On the evening of September 8th, as the last traces of daylight slipped behind the facades of Rustaveli Avenue, the Tbilisi Opera and Ballet Theater—already a palimpsest of imperial grandeur and national longing—opened its doors to a new chapter in Georgia’s cultural story. The launch of the MESMA Foundation, an initiative born out of the Intellectual Property Owners Association (IPOA), was framed less as a ceremony than as a dramaturgical performance in its own right. The house was full, the anticipation palpable, and the air heavy with the suggestion that this was not simply another gala but a declaration of intent about the future of Georgian culture.

The evening’s director, David Sakvarelidze, approached the event as if it were a staging of a new opera rather than the presentation of an institution. His vision was bold: the very architecture of the evening was constructed on contrasts between past and present, between ceremony and intimacy, between institutional gravitas and emotional release. Cameras caught the laureates and artists as they entered not from the wings but directly from the square in front of the theatre. They walked through the crowd and into the hall under the gaze of thousands—spectators, journalists, fellow musicians—who applauded not just their arrival but their mirrored image projected in real time. For a fleeting moment, the ceremony felt like a hall of mirrors: the city watching itself, the theatre transformed into a civic square, art folding back into the public sphere.

Inside, the program was assembled with the meticulousness of a musical score. Sakvarelidze and musical director Nika Nikvashvili ensured that every number, every transition, carried dramaturgical weight. This was not a series of disjointed acts but a carefully constructed arc. The participation of the Trinity Choir (Sameba) gave the evening a sacred undertone, reminding the audience that Georgian polyphony carries within it both the fragility of oral tradition and the solemnity of spiritual practice. Their choral presence anchored the evening in something that felt older than the theater itself, a resonance that stretched back into centuries of liturgical and folk sound.
The foundation’s ethos—supporting young talent through scholarships, bridging artistic generations, creating new channels for collaboration—was embodied on stage. Students of the Tbilisi State Academy of Arts and musicians returning from Italy or elsewhere in Europe shared the stage with veterans of the Georgian cultural pantheon. This choreography of generations was perhaps the most significant gesture of the night: the recognition that cultural continuity is never automatic but must be staged, re-staged, and made visible.
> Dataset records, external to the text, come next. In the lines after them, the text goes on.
Lemma Range_enumerates_witness :
  Range (foldl impl_step NewShardedMap ops1) (fun k v acc => (true, (k, v) :: acc)) []
  ≡ₚ [("a"%string, stamp "a" (rec "n1" d1 8))].
Proof.
  pose proof (Range_enumerates ops1) as E.
  replace (map_to_list (foldl spec_step ∅ ops1)) with [("a"%string, stamp "a" (rec "n1" d1 8))] in E
    by (vm_compute; reflexivity).
  exact E.
Defined.

Definition blind_ops : list mop := [MStore "x" (rec "n1" d1 4); MStore "y" (rec "n1" d1 5)].

Lemma root_digest_blind_spot_witness :
  let sm := foldl impl_step NewShardedMap blind_ops in
  let sm' := merge_all sm [("x"%string, rec "n1" d2 6); ("y"%string, rec "n1" d2 7)] in
  RootDigest sm' = RootDigest sm /\
  LoadData sm' "x" (HashFunc "x") = Some (Some d2) /\ LoadData sm' "y" (HashFunc "y") = Some (Some d2).
Proof.
  apply (root_digest_blind_spot (foldl impl_step NewShardedMap blind_ops)
    (foldl spec_step ∅ blind_ops) "x" "y" "n1" d1 d2 4);
    [apply run_represents, NewShardedMap_represents|done|lia|done|vm_compute; reflexivity..].
Defined.

End MapExamples.
Lemma ok_private s i t t' o f :
  ok s -> runs s i t -> holdsW t = Some (op_shard o) -> holdsW t' = Some (op_shard o) -> holdsR t' = None ->
  (forall gm, shards gm !! op_shard o = f <$> shards (sm s) !! op_shard o -> thread_ok gm (order s) i t') ->
  ok (mkState (in_shard o f (sm s)) (<[i := t']> (threads s)) (order s)).
Proof.
  intros Hok Hi HW HW' HR' Ht'. pose proof (ok_heap s Hok) as (Hw & Hn & Hl).
  assert (op_shard o < length (shards (sm s))) as Hlt by (rewrite Hl; apply op_shard_lt, ideal_ok).
  destruct (in_shard_heap o f (sm s)) as (Ew & En & El).
  eapply ok_locked; [done..|by left| | |].
  - intros sh Hne. rewrite in_shard_lookup by done. by rewrite decide_False.
  - by rewrite Ew, En, El.
  - apply Ht'. rewrite in_shard_lookup by done. by rewrite decide_True.
Qed.

Lemma ok_commit s i t t' o gm :
  ok s -> runs s i t -> holdsW t = Some (op_shard o) -> holdsW t' = Some (op_shard o) -> holdsR t' = None ->
  i ∉ (order s).*1 -> (forall sh, sh <> op_shard o -> shards gm !! sh = shards (sm s) !! sh) ->
  (wrappers gm = wrappers (impl_step (ideal (order s)) o) /\ nextLoc gm = nextLoc (impl_step (ideal (order s)) o) /\
   length (shards gm) = length (shards (impl_step (ideal (order s)) o))) ->
  thread_ok gm (order s ++ [(i, o)]) i t' -> ok (mkState gm (<[i := t']> (threads s)) (order s ++ [(i, o)])).
Proof.
  intros Hok Hi HW HW' HR' Hni Hgm Hheap Ht'. eapply ok_locked; [done..|by right|done| |done]. by rewrite ideal_snoc.
Qed.

Lemma ok_visible s i o t0 p :
  ok s -> runs s i (WDigests o t0 p) ->
  ok (mkState (planVisible o p (sm s)) (<[i := WCounts o t0 p]> (threads s)) (order s ++ [(i, o)])).
Proof.
  intros Hok Hi. destruct (ok_threads s Hok i _ Hi) as (Ht0 & Hni & Hp & Hs). pose proof (ok_heap s Hok) as (Hw & Hn & Hl).
  pose proof (ideal_ok (order s)) as Hg. pose proof (op_shard_lt _ o Hg) as Hlt.
  assert (op_shard o < length (shards (sm s))) as Hlt' by (by rewrite Hl). destruct (visible_heap o p (sm s)) as (Ew & En & El).
  assert (impl_step (ideal (order s)) o = planRun o p (ideal (order s))) as Erun by by rewrite impl_step_pieces, Hp.
  eapply ok_commit; [done..| | |].
  - intros sh Hne. rewrite visible_lookup by done. by rewrite decide_False.
  - rewrite Erun, planRun_eq, Ew, En, El, Hw, Hn, Hl by done. cbn. by rewrite length_insert.
  - cbn [thread_ok]. split.
    + apply took_effect_now; [done|]. rewrite <- (plan_writes (ideal (order s))) by apply ideal_rep. by rewrite Hp.
    + rewrite ideal_snoc, Erun, planRun_eq, visible_lookup, decide_True, Hs, Hn by done. cbn [shards].
      rewrite list_lookup_insert_eq by done. rewrite (shard_at _ (op_hash o) Hg : shards _ !! op_shard o = _). done.
Qed.

Lemma ok_stepWrite s i t s' : ok s -> runs s i t -> stepWrite s i t = Some s' -> ok s'.
Proof.
  intros Hok Hi. pose proof (ok_threads s Hok i t Hi) as Hti. destruct (ok_heap s Hok) as (Hw & Hn & Hl).
  destruct t as [| | |o|o t0|o t0 p|o t0 p|o t0 res| | | | | | | | | |]; try done; cbn [stepWrite].
  - destruct (canLock s (op_shard o)) eqn:Ec; [|done]. intros [= <-]. apply canLock_nobody in Ec as [HnW HnR].
    eapply ok_goto; try done; [intros sh [= <-]; by right|]. cbn [thread_ok]. split; [done|]. split; [done|]. by apply (ok_free s Hok).
  - destruct Hti as (Ht0 & Hni & Hs).
    assert (decidePlan (sm s) o = decidePlan (ideal (order s)) o) as -> by (apply plan_ext; [done|]; intros; by rewrite Hw).
    pose proof (plan_writes (ideal (order s)) _ o (ideal_rep (order s))) as Hres.
    destruct (decidePlan (ideal (order s)) o) as [p|] eqn:Hp; intros [= <-].
    + eapply ok_private; [done..|]. intros gm Hgm. cbn [thread_ok]. by rewrite Hgm, Hs.
    + assert (impl_step (ideal (order s)) o = ideal (order s)) as Ei by by rewrite impl_step_pieces, Hp by apply ideal_ok.
      eapply ok_commit; try done; [by rewrite Ei|]. cbn [thread_ok]. rewrite ideal_snoc, Ei. split; [|done].
      by apply took_effect_now.
  - intros [= <-]. by apply ok_visible.
  - destruct Hti as (Hto & Hs). intros [= <-]. eapply ok_private; [done..|]. intros gm Hgm. cbn [thread_ok]. by rewrite Hgm, Hs.
  - destruct Hti as (Hto & Hs). intros [= <-]. eapply ok_goto; try done. intros sh [= <-]. by right.
Qed.

Lemma shard_unlocked s sh x :
  ok s -> canRLock s sh = true -> shards (sm s) !! sh = Some x -> shards (ideal (order s)) !! sh = Some x.
Proof. intros Hok Hc%canRLock_nobody Hx. by rewrite <- (ok_free s Hok). Qed.

Lemma tree_of_shard g sh b x : shards g !! sh = Some x -> tree_at g sh b = buckets x !! b.
Proof. unfold tree_at. by intros ->. Qed.

(** The trees of a shard, copied: all its entries. *)
Lemma copied_elem (x : shard) kb w :
  (kb, w) ∈ concat (iIter <$> buckets x) <-> exists b t, buckets x !! b = Some t /\ tmap t !! kb = Some w.
Proof.
  rewrite elem_of_concat. split.
  - intros (l & (t & -> & [b Hb]%list_elem_of_lookup)%list_elem_of_fmap & Hin). exists b, t. by rewrite <- iIter_elem.
  - intros (b & t & Hb & Hk). exists (iIter t). split; [|by rewrite iIter_elem].
    apply list_elem_of_fmap. exists t. split; [done|]. by eapply list_elem_of_lookup_2.
Qed.

Lemma copied_keys_NoDup ord sh x :
  shards (ideal ord) !! sh = Some x -> NoDup (bytes_string <$> (concat (iIter <$> buckets x)).*1).
Proof.
  intros Hx. pose proof (ideal_ok ord) as Hg. pose proof (shardEntries_NoDup _ sh x Hg Hx) as Hnd.
  assert (shardEntries (wrappers (ideal ord)) x = derefs (wrappers (ideal ord)) (concat (iIter <$> buckets x))) as E.
  { unfold shardEntries. clear. induction (buckets x) as [|t ts IH]; [done|]. csimpl. by rewrite derefs_app, IH. }
  rewrite E in Hnd. assert (forall l : list (bytes * loc), (forall kb w, (kb, w) ∈ l -> is_Some (wrappers (ideal ord) !! w)) ->
    (derefs (wrappers (ideal ord)) l).*1 = bytes_string <$> l.*1) as Hk.
  { induction l as [|[kb w] l IH]; intros Hl; [done|]. destruct (Hl kb w) as [v Hv]; [set_solver|]. cbn. rewrite Hv. cbn.
    f_equal. apply IH. set_solver. }
  rewrite <- Hk; [done|]. intros kb w (b & t & Hb & Hkb)%copied_elem. rewrite <- (tree_of_shard (ideal ord) sh) in Hb by done.
  destruct (sm_entries _ Hg _ _ _ _ _ Hb Hkb) as (_ & _ & _ & v & Hv & _). by exists v.
Qed.

Lemma range_copy ord t0 sh x out :
  t0 <= length ord -> shards (ideal ord) !! sh = Some x -> range_ok ord t0 sh [] out ->
  range_ok ord t0 (S sh) (bytes_string <$> (concat (iIter <$> buckets x)).*1) out.
Proof.
  intros Ht0 Hx (Hrep & Hnd & Hlt & Hall). rewrite app_nil_r in *. pose proof (ideal_ok ord) as Hg.
  assert (forall k, k ∈ bytes_string <$> (concat (iIter <$> buckets x)).*1 -> shardIndex (HashFunc k) = sh) as Hsh.
  { intros k (kb & -> & Hin)%list_elem_of_fmap. apply list_elem_of_fmap in Hin as ([kb' w] & -> & (b & t & Hb & Hk)%copied_elem).
    rewrite <- (tree_of_shard (ideal ord) sh) in Hb by done. by destruct (sm_entries _ Hg _ _ _ _ _ Hb Hk) as (_ & ? & _). }
  split; [done|]. split; [|split].
  - apply NoDup_app. split; [done|]. split; [|by eapply copied_keys_NoDup].
    intros k Hk Hk'. apply Hsh in Hk'. apply Hlt in Hk. lia.
  - intros k [Hk|Hk]%elem_of_app; [apply Hlt in Hk|apply Hsh in Hk]; lia.
  - intros k Hk Halw. apply elem_of_app. destruct (decide (shardIndex (HashFunc k) = sh)) as [E|E];
      [right|left; by apply Hall; [lia|]].
    destruct (Halw (length ord)) as [v Hv]; [lia|]. rewrite <- ideal_get in Hv. unfold sm_get in Hv.
    rewrite E, (tree_of_shard _ _ _ _ Hx) in Hv. destruct (buckets x !! _) as [t|] eqn:Eb; [|done]. cbn in Hv.
    rewrite view_lookup in Hv. destruct (tmap t !! string_bytes k) as [w|] eqn:Ew; [|done].
    apply list_elem_of_fmap. exists (string_bytes k). split; [by rewrite bytes_string_bytes|].
    apply list_elem_of_fmap. exists (string_bytes k, w). split; [done|]. apply copied_elem. eauto.
Qed.

Lemma range_visit ord t0 next k v pending out :
  range_ok ord t0 next (k :: pending) out -> during ord t0 (length ord) (fun m => m !! k = Some v) ->
  range_ok ord t0 next pending (out ++ [(k, v)]).
Proof.
  intros (Hrep & Hrest) Hv. split.
  - intros k' v' [Hin|[= -> ->]%list_elem_of_singleton]%elem_of_app; [by apply Hrep|done].
  - by rewrite fmap_app, <- (assoc_L (++)).
Qed.

Lemma range_stops ord t0 next pending out :
  range_ok ord t0 next pending out -> reported ord t0 (length ord) out /\ NoDup out.*1.
Proof. intros (Hrep & Hnd & _). split; [done|]. by apply NoDup_app in Hnd as [? _]. Qed.
(* ===== verification/HashRing.v ===== *)
(** * The consistent-hashing ring (src/cluster/mesh/hashring.go)

    A node owns [weight] positions on a circle of 64-bit hashes; a key belongs to the
    nodes met walking clockwise from its hash.  The ring keeps the positions sorted and
    looks them up with the binary search of [sort.Search], written out here.  The scratch
    slices the code recycles are overwritten entirely before use and are not part of the
    state.  [slices.SortFunc] is modelled by a merge sort: Go leaves the order of equal
    hashes open, so the theorems that depend on it assume distinct positions. *)

From S2P Require Import Prelude Kv.
From stdpp Require Import pretty.

#[local] Open Scope Z_scope.

Module HashRing.

Definition defaultVnodes : Z := 128.

Record vnode := mkVnode { vhash : Z; nodeIdx : Z }.

Record HashRing := mkRing {
  nodes : gmap string Z;
  weights : gmap string Z;
  nodeList : list string;
  vnodes : list vnode
}.

Definition NewHashRing : HashRing := mkRing ∅ ∅ [] [].

(** The weight used for a node: a missing or negative entry means the default. *)
Definition weightOf (ws : gmap string Z) (id : string) : Z :=
  match ws !! id with
  | Some w => if w <? 0 then defaultVnodes else w
  | None => defaultVnodes
  end.

(** [fmt.Sprintf("%s-%d", id, j)]. *)
Definition vnodeName (id : string) (j : nat) : string := id +:+ "-" +:+ pretty j.

Definition vnode_le (a b : vnode) : Prop := vhash a <= vhash b.
#[export] Instance vnode_le_dec : RelDecision vnode_le.
Proof. intros a b. unfold vnode_le. apply _. Defined.

(** The positions of one node, in the order the code generates them. *)
Definition nodeVnodes (ns ws : gmap string Z) (id : string) : list vnode :=
  (fun j => mkVnode (HashFuncSecure (vnodeName id j)) (default 0 (ns !! id)))
    <$> seq 0 (Z.to_nat (weightOf ws id)).

Definition rebuildVnodes (r : HashRing) : HashRing :=
  mkRing (nodes r) (weights r) (nodeList r)
    (merge_sort vnode_le (nodeList r ≫= nodeVnodes (nodes r) (weights r))).

Definition AddNodeWithWeight (r : HashRing) (nodeID : string) (weight : Z) : HashRing :=
  match nodes r !! nodeID with
  | Some _ =>
      rebuildVnodes (mkRing (nodes r) (<[nodeID := weight]> (weights r)) (nodeList r) (vnodes r))
  | None =>
      let idx := u32 (Z.of_nat (length (nodeList r))) in
      rebuildVnodes (mkRing (<[nodeID := idx]> (nodes r)) (<[nodeID := weight]> (weights r))
                       (nodeList r ++ [nodeID]) (vnodes r))
  end.

Definition AddNode (r : HashRing) (nodeID : string) : HashRing :=
  AddNodeWithWeight r nodeID defaultVnodes.

Definition UpdateNodeWeight (r : HashRing) (nodeID : string) (weight : Z) : HashRing :=
  match nodes r !! nodeID with
  | None => r
  | Some _ =>
      rebuildVnodes (mkRing (nodes r) (<[nodeID := weight]> (weights r)) (nodeList r) (vnodes r))
  end.

(** One iteration of the second loop of [AddNodes]. *)
Definition addNewNode (r : HashRing) (id : string) : HashRing :=
  mkRing (<[id := u32 (Z.of_nat (length (nodeList r)))]> (nodes r))
    (<[id := defaultVnodes]> (weights r)) (nodeList r ++ [id]) (vnodes r).

Definition AddNodes (r : HashRing) (nodeIDs : list string) : HashRing :=
  let newNodes := filter (fun id => nodes r !! id = None) nodeIDs in
  match newNodes with
  | [] => r
  | _ => rebuildVnodes (foldl addNewNode r newNodes)
  end.

(** The loop of [RemoveNode] that renumbers the remaining nodes. *)
Fixpoint renumber (idx : Z) (ids : list string) (ns : gmap string Z) : gmap string Z :=
  match ids with
  | [] => ns
  | id :: rest => renumber (u32 (idx + 1)) rest (<[id := idx]> ns)
  end.
Lemma faultless_openFile p t a : faultless (openFile p t a).
Proof. apply faultless_syscall. Qed.

Lemma faultless_fsync f : faultless (fsync f).
Proof. apply faultless_on_open, faultless_syscall. Qed.

Lemma faultless_ftruncate f n : faultless (ftruncate f n).
Proof. apply faultless_on_open, faultless_syscall. Qed.

Lemma faultless_fseek_start f n : faultless (fseek_start f n).
Proof. apply faultless_on_open, faultless_syscall. Qed.

Lemma faultless_fseek_end f : faultless (fseek_end f).
Proof. apply faultless_on_open, faultless_syscall. Qed.

#[export] Hint Resolve faultless_try faultless_on_open faultless_fclose faultless_fread_all
  faultless_io_Copy faultless_os_Rename faultless_os_Remove faultless_openFile faultless_fsync
  faultless_ftruncate faultless_fseek_start faultless_fseek_end : fs.

(** Splits a program along its binds and branches. *)
Ltac faultless_tac :=
  repeat first
    [ apply faultless_bind; [solve [auto with fs]|intros]
    | apply faultless_try; [solve [auto with fs]|intros|intros]
    | progress cbn beta zeta iota
    | solve [auto with fs]
    | match goal with |- faultless (match ?x with _ => _ end) => destruct x end ].
(** ** What replay computes *)

Definition entry_key (e : WalEntry) : option string :=
  match Entry e with
  | Some (WalEntry_Set r) => Some (set_Key r)
  | Some (WalEntry_Delete r) => Some (del_Key r)
  | None => None
  end.

Definition entry_ts (e : WalEntry) : Z :=
  match Entry e with
  | Some (WalEntry_Set r) => set_Timestamp r
  | Some (WalEntry_Delete r) => del_Timestamp r
  | None => 0
  end.

(** The record an entry restores: the node id is not restored. *)
Definition entry_value (e : WalEntry) : Value :=
  match Entry e with
  | Some (WalEntry_Set r) =>
      mkValue EmptyString (Some (slice_bytes (set_Value r))) (set_Timestamp r) false 0
  | Some (WalEntry_Delete r) => mkValue EmptyString None (del_Timestamp r) true 0
  | None => zeroValue
  end.

(** [m] holds, for every key of [es] and no other, the newest of its entries. *)
Definition newest (es : list WalEntry) (m : gmap string Value) : Prop :=
  forall k, match m !! k with
            | None => forall e, e ∈ es -> entry_key e <> Some k
            | Some v => (exists e, e ∈ es /\ entry_key e = Some k /\ entry_value e = v) /\
                        forall e, e ∈ es -> entry_key e = Some k -> entry_ts e <= Timestamp v
            end.

Lemma applyEntry_lookup m e k :
  applyEntry m e !! k =
    if decide (entry_key e = Some k) then
      match m !! k with
      | None => Some (entry_value e)
      | Some v => if Timestamp v <? entry_ts e then Some (entry_value e) else Some v
      end
    else m !! k.
Proof.
  unfold applyEntry, entry_key, entry_value, entry_ts.
  destruct (Entry e) as [[r|r]|]; [..|by rewrite decide_False].
  - destruct (decide (Some (set_Key r) = Some k)) as [[= <-]|Hk].
    + destruct (m !! set_Key r) as [v|] eqn:E; [|by rewrite lookup_insert_eq].
      destruct (_ <? _); [by rewrite lookup_insert_eq|done].
    + assert (set_Key r <> k) by congruence.
      destruct (m !! set_Key r); [destruct (_ <? _)|]; by rewrite ?lookup_insert_ne.
  - destruct (decide (Some (del_Key r) = Some k)) as [[= <-]|Hk].
    + destruct (m !! del_Key r) as [v|] eqn:E; [|by rewrite lookup_insert_eq].
      destruct (_ <? _); [by rewrite lookup_insert_eq|done].
    + assert (del_Key r <> k) by congruence.
      destruct (m !! del_Key r); [destruct (_ <? _)|]; by rewrite ?lookup_insert_ne.
Qed.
The final touch was the appearance of Nani Bregvadze, the grande dame of Georgian song, whose presence served as a reminder that cultural memory in Georgia is inseparable from personal voice. Her song was not just a performance but an act of inheritance: an offering from one generation to the next, an assurance that even as new institutions emerge, the weight of memory endures.
And then came the finale, which refused the safe route of concluding with a dignified bow. Instead, part of the choir descended into the parterre, dissolving the boundary between performers and audience. Together, with an almost imperceptible inevitability, the hall rose to its feet as the first notes of “Tbiliso” swelled. What began as a performance became a communal ritual. Voices merged—choir, soloists, spectators—until the theatre resounded with a single choral body, the audience standing, applauding, singing. It was less a closing act than an enactment of the foundation’s own aspirations: art and society not as parallel lines but as a chorus in unison.

MESMA, as director Nini Japaridze explained, intends to support creative capacities and offer scholarships to young artists, grounding its work in European standards while remaining attentive to local traditions. Yet the launch itself suggested something more ambitious: that culture in Georgia is not only to be nurtured but dramatized, staged, lived through collective acts. The evening at the Opera was thus both announcement and allegory—an institutional presentation refracted through the language of theatre.

It is rare for a cultural event to succeed simultaneously as ceremony, performance, and civic gesture. On September 8th, Tbilisi witnessed such a synthesis. The Opera’s gilded balconies and marble staircases became the frame for a scene that might have been written by a dramatist rather than an administrator: the past looking at the present, the city watching itself sing. MESMA begins its journey not in the dry corridors of bureaucracy but on the stage, with the echo of “Tbiliso” still lingering in the rafters, a reminder that the future of Georgian culture will be measured not just by policies and budgets but by how convincingly it can turn spectators into participants.